Security in this method is not a checklist you skim at the end. It is a hostile, standing audit — CLAUDE_SECURITY.md — run by an auditor who assumes the code is wrong and every input is an attack until proven otherwise, who goes beyond the checklist, and who does not soften findings to be polite (Law 19). It is a pointer file, loaded when working on auth, data, or security, not at session start.

The mandate is specific. Every finding is delivered in a fixed shape — issue, severity, an approximate CVSS 3.1 score, the exact location (repo, file, function, layer), the precise attacker steps with no handwaving, the impact, and a code- or config-level fix with no vague advice. Be careful with input is not a finding; this handler decodes untrusted JSON without a schema, letting an attacker do X is.

The audit walks thirteen layers, from the outside in. Frontend foundations: no secrets in the client bundle, the API access token fetched server-side and never handed to client JS, a nonce-based CSP that blocks inline scripts, source maps off in production. Backend API: every route validates its own auth — no trust inherited from a gateway (Law 1) — every parameter validated for type, length, format, and range, unknown fields rejected, no user input built into shell, SQL, or template strings. Database and storage: row-level security enabled on every table (the audit literally checks that pg_tables where rowsecurity=false returns empty), policies scoped by the verified subject and never a user-supplied column, service credentials only in the backend env. Authentication: identity fully delegated — no custom JWT signing, no custom password hashing — the backend validating signature, issuer, audience, and expiry on every request, with admin tokens from a separate tenant (Law 21).
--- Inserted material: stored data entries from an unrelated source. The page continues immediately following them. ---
(* ===== verification/FrontThms.v ===== *)
(** * What the transports promise

    Every answer of the HTTP API and of the gateway's dispatcher is that of the service request the route names, made for an accepted
    identity, rendered with the status and code of its error; every run of the transports is a run of [System]. *)

From S2P Require Import Prelude.
From S2P Require Import NexoConfig.
From S2P Require Import Presence.
From S2P Require Import Errcode Strconv Identity Json Store PgStore Conv Conc RateLimit World ConvPage MessageSvc GroupSvc ConversationSvc UserSvc WorldInv MessageInv Cache Sha256 Auth AuthThms System Http Api Frames Front.

Local Open Scope Z_scope.

(** Endpoints that act for nobody. *)
Definition anonymous (e : Endpoint) : bool :=
  match e with EHealthz | ERegister | ELogin | EInfo | EOnlineStatus | EHealth | EUpsert => true | _ => false end.

(** The routes that leave an identity behind. *)
Definition identifies (g : Guard) : bool := match g with GBearer | GAsUser => true | _ => false end.

Section FrontThms.
Context `{RL : RateLib} `{EN : Env} `{BC : Bcrypt} `{JW : Jwt} {C : Type} `{CC : Cache C} `{BI : Binder} `{FC : FrameCodec}
  `{RS : ReserveLib} `{RC : RangeClients}.
Variable cfg : Config.
Variable ac : ApiConfig.

Abbreviation F := (prog (@Front RL C RS)).
Abbreviation LocT := (@Loc RL C RS).
Abbreviation call := (Request * Response)%type.
(** Only the verification marks records. *)
Lemma load_step e r x r' : is_verify e = false → step e r = Some (x, r') → unmarked r r'.
Proof.
  destruct e as [i profile session|i outside|u y|i j expired|i j| |]; intros Hv; simpl; [..|done].
  - intros [= H]. unfold provision in H. repeat case_match; injection H as <- <-; try done. apply unmarked_identity.
  - unfold connectEnd. destruct outside; [by intros [= <- <-]|]. destruct (p_ready _) as [[]|]; [| |done]; intros [= <- <-]; apply quiet_unmarked; [auto with nexo|].
    transitivity (set_ready i None r); auto with nexo.
  - intros [= <- <-]. apply unmarked_read.
  - unfold sendStart. destruct expired; [intros [= <- <-]; apply quiet_unmarked; auto with nexo|].
    destruct (p_records (user r i) !! j) as [rec|] eqn:Ej; intros [= <- <-]; [by eapply unmarked_set|apply quiet_unmarked; auto with nexo].
  - unfold sendEnd. destruct (p_records (user r i) !! j) as [rec|] eqn:Ej; intros [= <- <-]; [|done].
    by eapply (unmarked_count i j rec).
  - intros [= <- <-]. apply quiet_unmarked, quiet_fail.
Qed.

Lemma load_steps es r x r' : Forall (λ e, is_verify e = false) es → steps es r = Some (x, r') → unmarked r r'.
Proof.
  intros Hf. revert r. induction Hf as [|e es He _ IH]; intros r; simpl; [by intros [= <- <-]|].
  destruct (step e r) as [[[] r1]|] eqn:Es; [intros [= <- <-]; by eapply load_step| |done]. intros H. transitivity r1; [by eapply load_step|by apply IH].
Qed.
End Steps.

(** ** The verification of all pairs *)

Section Checks.
Context `{FL : FrameLib}.

Lemma verifyPair_errors live0 live1 a0 a1 p r x r' : verifyPair live0 live1 a0 a1 p r = Some (x, r') → r_errors r ≤ r_errors r'.
Proof.
  unfold verifyPair. destruct (verify_side live0 _ _ _ _) as [[[e|] r1]|] eqn:Es; [| |done]; pose proof (verify_side_errors _ _ _ _ _ _ _ Es).
  - by intros [= <- <-].
  - intros H'%verify_side_errors. lia.
Qed.

Lemma step_errors e r x r' : step e r = Some (x, r') → r_errors r ≤ r_errors r'.
Proof. destruct (is_verify e) eqn:E; [destruct e; try done; apply verifyPair_errors|]. intros H. by destruct (load_step _ _ _ _ E H) as (_ & ? & _). Qed.

Lemma steps_errors es r x r' : steps es r = Some (x, r') → r_errors r ≤ r_errors r'.
Proof.
  revert r. induction es as [|e es IH]; intros r; simpl; [by intros [= <- <-]|]. destruct (step e r) as [[[] r1]|] eqn:Es; [..|done]; apply step_errors in Es.
  - by intros [= <- <-].
  - intros H%IH. lia.
Qed.

Lemma quiet_untouched r r' p : quiet r r' → untouched r p → untouched r' p.
Proof. intros (_ & _ & _ & R) H i j rec. rewrite R. apply H. Qed.
(* ===== verification/Admission.v ===== *)
(** * Admission of frames and token rechecks ([admit], [overLimit] of [internal/gateway/client.go], [tokenDead] of [kick.go], [conn.go])

    The read loop of a connection admits one frame at a time; handlers run beside it, at most [inflight] of them. A connection that runs
    over its limits three times in a row is closed. A ticker rechecks the token: a revoked one is kicked at the next check that
    reaches the token store, or at the third one in a row that does not. *)

From S2P Require Import Prelude.
From S2P Require Import Presence.
From S2P Require Import Errcode Strconv Identity Store PgStore Conc RateLimit World Cache UserSvc Sha256 Auth AuthThms Http Api Frames.
From Stdlib Require Import QArith.

Local Open Scope Z_scope.

Definition overLimitCloseAt : Z := 3.
Definition recheckFailLimit : Z := 3.

Section Admission.
Context `{RL : RateLib} `{FC : FrameCodec}.

(** The fields of [Client] the read loop uses; [ad_frames] is [None] for [rate.Inf], [ad_limited] the node's [rateLimited] counter. *)
Record Admission := mkAdmission { ad_frames : option Limiter; ad_overRun : Z; ad_inflight : Z; ad_max : Z; ad_limited : Z }.

Definition newLimiter (perSec : Z) : option Limiter := if perSec <=? 0 then None else Some (NewLimiter (inject_Z perSec) (i64 (2 * perSec))).

Definition newAdmission (framesPerSec inflightPerConn : Z) : Admission := mkAdmission (newLimiter framesPerSec) 0 0 (Z.max inflightPerConn 1) 0.

Definition with_frames (f : option Limiter) (a : Admission) : Admission := mkAdmission f (ad_overRun a) (ad_inflight a) (ad_max a) (ad_limited a).
Definition with_run (n limited : Z) (a : Admission) : Admission := mkAdmission (ad_frames a) n (ad_inflight a) (ad_max a) limited.
Definition with_inflight (n : Z) (a : Admission) : Admission := mkAdmission (ad_frames a) (ad_overRun a) n (ad_max a) (ad_limited a).

Definition allowFrame (now : Z) (f : option Limiter) : bool * option Limiter :=
  match f with None => (true, None) | Some l => let '(ok, l') := AllowN l now 1 in (ok, Some l') end.

(** What becomes of a frame: the loop ends, the frame is refused (and the connection closed), answered as malformed, answered as
    expired before the kick, or dispatched. *)
Inductive Verdict := Stop | Over (x : WsResponse) (closed : bool) | Malformed (x : WsResponse) | Expired (x : WsResponse) | Dispatch (q : WsRequest).

Definition overLimit (req : WsRequest) (a : Admission) : Verdict * Admission :=
  let a := with_run (ad_overRun a + 1) (i64 (ad_limited a + 1)) a in
  (Over (fail req ErrTooManyRequests) (overLimitCloseAt <=? ad_overRun a), a).

(** [ended]: draining, or the context is done; [begins]: the work group is not sealed; [t1] and [t2] are clock readings. *)
Definition admitFrame (ended begins : bool) (t1 t2 : Z) (id : Identity) (raw : string) (a : Admission) : Verdict * Admission :=
  if ended then (Stop, a)
  else
    let '(ok, f) := allowFrame t1 (ad_frames a) in
    let a := with_frames f a in
    if negb ok then overLimit (mkWsRequest 0 "" "" "") a
    else
      match decodeRequest raw with
      | (req, Some e) => (Malformed (fail req e), with_run 0 (ad_limited a) a)
      | (req, None) =>
          if (0 <? Id_ExpiresAt id) && (Id_ExpiresAt id <? UnixMilli t2) then (Expired (fail req ErrTokenExpired), a)
          else if ad_max a <=? ad_inflight a then overLimit req a
          else
            let a := with_run 0 (ad_limited a) a in
            if negb begins then (Stop, a) else (Dispatch req, with_inflight (ad_inflight a + 1) a)
      end.

(** A handler ends and frees its place. *)
Definition finish (a : Admission) : Admission := with_inflight (ad_inflight a - 1) a.

(** ** A connection's life *)

Inductive Step := SFrame (ended begins : bool) (t1 t2 : Z) (raw : string) | SFinish.

(** The loop goes on after this verdict. *)
Definition goes_on (v : Verdict) : bool := match v with Stop => false | Over _ closed => negb closed | _ => true end.

(** The verdicts so far, newest first, the handlers that ended, and the state; no frame is read after the loop has ended, and only a
    running handler can end. *)
Inductive lives (id : Identity) (a0 : Admission) : list (Verdict * Z) → nat → Admission → Prop :=
| lives_new : lives id a0 [] 0 a0
| lives_frame vs n a ended begins t1 t2 raw v a' :
    lives id a0 vs n a → forallb (λ x : Verdict * Z, goes_on x.1) vs = true → admitFrame ended begins t1 t2 id raw a = (v, a') → lives id a0 ((v, t2) :: vs) n a'
| lives_finish vs n a : lives id a0 vs n a → 0 < ad_inflight a → lives id a0 vs (S n) (finish a).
The remaining layers carry the same posture into deploy, CI/CD, RLS depth, rate limiting, caching, resilience, logging, and recovery. Two themes recur. Defense in depth: anything that matters gets two independent controls, so an in-app rate limit backs the edge because a header-spoofing attacker walks around Cloudflare alone (Law 6). And don't leak existence: identical response and timing on auth flows, so an attacker cannot enumerate accounts (Law 7). Recovery is audited as seriously as access — backups with tested restores (an untested backup is not a backup), a rehearsed bootstrap-from-zero, secret rotation under thirty minutes (Law 23).

What makes it a control rather than a document is cadence. The full audit runs before every major ship, after any dependency update, after any auth-flow change, after any new route or table — and unattended on a schedule (default fourteen days; settable to five-day, monthly, or six-monthly) through a scheduled pipeline, zero human trigger required (Law 20). A manual re-audit has a trigger phrase that names the isolated passes explicitly: separate passes for auth, payments, RLS, service keys, and env vars; flag every issue; skip nothing to be polite. Every high-priority class it digs into — broken auth, IDOR, exposed secrets, injection, XSS, CSRF, SSRF, insecure uploads, unsafe AI endpoints — maps to an entry in ANTIPATTERNS.md, the subject of the next chapter, and the two are kept in sync.